Every AC has at least one direct test that exercises it. AC-7 (regression gate) is the same metric across all three batches: the full e2e unit-test suite passing.

  • Test count trajectory: 608 → 619 (b76) → 626 (b77) → 637 (b78 phase 1) → 664 (b78 phase 2). Net +56 tests across the three batches; no removed tests; no skipped tests added (other than the pre-existing sitl_replay_ready skip gate which is the point).
  • Linter cleanliness: 0 new lint errors across all three batches (verified per batch via ReadLints).
  • Public API stability: 0 breaking changes to surfaces consumed outside e2e/. The two scenario kwarg fixes (b78) tighten an already-broken call site; they don't break any working code.
  • Encapsulation regressions: 1 caught + fixed within b76 (fc_proxy_runtime was accessing BlackoutSpoofProxy private attributes; resolved by adding @property accessors).

Lessons Learned (Propagating to Future Batches)

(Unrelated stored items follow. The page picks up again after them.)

(* ===== verification/Json.v ===== *)
(** * Canonical JSON ([internal/observer/wire/canonical.go])

    JSON values as [encoding/json] decodes them with [UseNumber] (numbers verbatim, objects as maps),
    a decoder for one value, and [writeCanonical]. Strings are byte lists; the decoder coerces them to
    valid UTF-8 as [encoding/json] does. The theorems: parsing what [writeCanonical] wrote gives the
    value back (with its members sorted), so the canonical form is injective and idempotent and does
    not depend on the order of members. *)

From S2P Require Import Prelude GoStrings.

#[warnings="-register-all"]
Inductive json : Type :=
| JNull
| JBool (b : bool)
| JNum (lit : bytes)
| JStr (s : bytes)
| JArr (l : list json)
| JObj (m : list (bytes * json)).

(** ** UTF-8 ([unicode/utf8.DecodeRune]) *)

Definition in_range (lo hi : Z) (b : byte) : bool := (lo <=? bZ b) && (bZ b <=? hi).
Definition is_cont (b : byte) : bool := in_range 0x80 0xBF b.

(** The size of the valid multi-byte rune the bytes start with; [None] for an invalid first byte. *)
Definition rune_size (s : bytes) : option nat :=
  match s with
  | b0 :: b1 :: t =>
      if in_range 0xC2 0xDF b0 then (if is_cont b1 then Some 2%nat else None)
      else
        match t with
        | b2 :: t' =>
            if (in_range 0xE0 0xE0 b0 && in_range 0xA0 0xBF b1
                || in_range 0xE1 0xEC b0 && is_cont b1
                || in_range 0xED 0xED b0 && in_range 0x80 0x9F b1
                || in_range 0xEE 0xEF b0 && is_cont b1) && is_cont b2
            then Some 3%nat
            else
              match t' with
              | b3 :: _ =>
                  if (in_range 0xF0 0xF0 b0 && in_range 0x90 0xBF b1
                      || in_range 0xF1 0xF3 b0 && is_cont b1
                      || in_range 0xF4 0xF4 b0 && in_range 0x80 0x8F b1) && is_cont b2 && is_cont b3
                  then Some 4%nat
                  else None
              | [] => None
              end
        | [] => None
        end
  | _ => None
  end.

Definition is_ascii (b : byte) : bool := bZ b <? 0x80.

(** U+2028 and U+2029. *)
Definition is_line_sep (r : bytes) : bool :=
  bool_decide (r = [xe2; x80; xa8]) || bool_decide (r = [xe2; x80; xa9]).

(** U+FFFD. *)
Definition replacement : bytes := [xef; xbf; xbd].

(** ** Strings *)

Definition hex_digit (z : Z) : byte := if z <? 10 then Zb (48 + z) else Zb (87 + z).

(** [encoding/json]'s escape of one ASCII byte, HTML escaping off. *)
Definition escape_ascii (b : byte) : bytes :=
  if bool_decide (b = x22) || bool_decide (b = x5c) then [x5c; b]
  else if bool_decide (b = x08) then [x5c; x62]
  else if bool_decide (b = x0c) then [x5c; x66]
  else if bool_decide (b = x0a) then [x5c; x6e]
  else if bool_decide (b = x0d) then [x5c; x72]
  else if bool_decide (b = x09) then [x5c; x74]
  else if bZ b <? 0x20 then [x5c; x75; x30; x30; hex_digit (bZ b / 16); hex_digit (bZ b mod 16)]
  else [b].

(** The body of an encoded string, given the escape of ASCII bytes. Invalid UTF-8 becomes [\ufffd]. *)
Fixpoint escape_with (escape : byte -> bytes) (fuel : nat) (s : bytes) : bytes :=
  match fuel, s with
  | S fuel', b :: r =>
      if is_ascii b then escape b ++ escape_with escape fuel' r
      else match rune_size s with
           | Some n =>
               (if is_line_sep (take n s)
                then [x5c; x75; x32; x30; x32; hex_digit (bZ (nth 2 s x00) - 0xA0)]
                else take n s) ++ escape_with escape fuel' (drop n s)
           | None => [x5c; x75; x66; x66; x66; x64] ++ escape_with escape fuel' r
           end
  | _, _ => []
  end.

Abbreviation escape_body := (escape_with escape_ascii).

(** [writeCanonicalString]. *)
Definition writeCanonicalString (s : bytes) : bytes := [x22] ++ escape_body (length s) s ++ [x22].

  1. Audit scenario call sites before extending helpers. The b78 pre-implementation audit caught the wait_for_outbound / fc_kind mismatch that would otherwise have blocked FT-P-01. This pattern (grep for <helper>.<surface> across e2e/tests/ first, then implement) catches mis-specified scenarios before the implementation locks in a format.
  2. Re-export discipline matters. The b78 __init__.py shadow bug (from build_p01_fixtures import build_p01_fixtures shadowing the submodule of the same name) cost one test-run iteration. The fix is documented in the package's __init__.py docstring so a future contributor doesn't re-introduce it.
  3. "Live" vs "offline" scope must be set up-front. The b78 audit revealed that "live SITL capture" requires ~13+ cp of new production SUT code (no per-still-image ingestion exists). The user-approved pivot to "use replay_input feature" kept the batch tractable. Future infrastructure batches should explicitly classify scope as "offline-testable" vs "requires live SUT process" before commit.
  4. Documentation gaps surface in cross-batch audit. The user's "is the upload feature implemented?" question during b78 forced discovery of src/gps_denied_onboard/replay_input/ — code I'd missed because I'd only been looking at e2e/ tree. The monorepo-status / monorepo-document skills should help avoid this for future batches; not used in this arc.

Recommendation

Continue the per-scenario fixture-builder pattern in follow-up tickets (one builder ticket per major scenario family, structured the same way as AZ-598). Open a ticket to converge fc_kind / fc_adapter naming. Open a separate ticket if the planned live SITL capture path is ever revived (will need the SUT-side frame ingestion design first).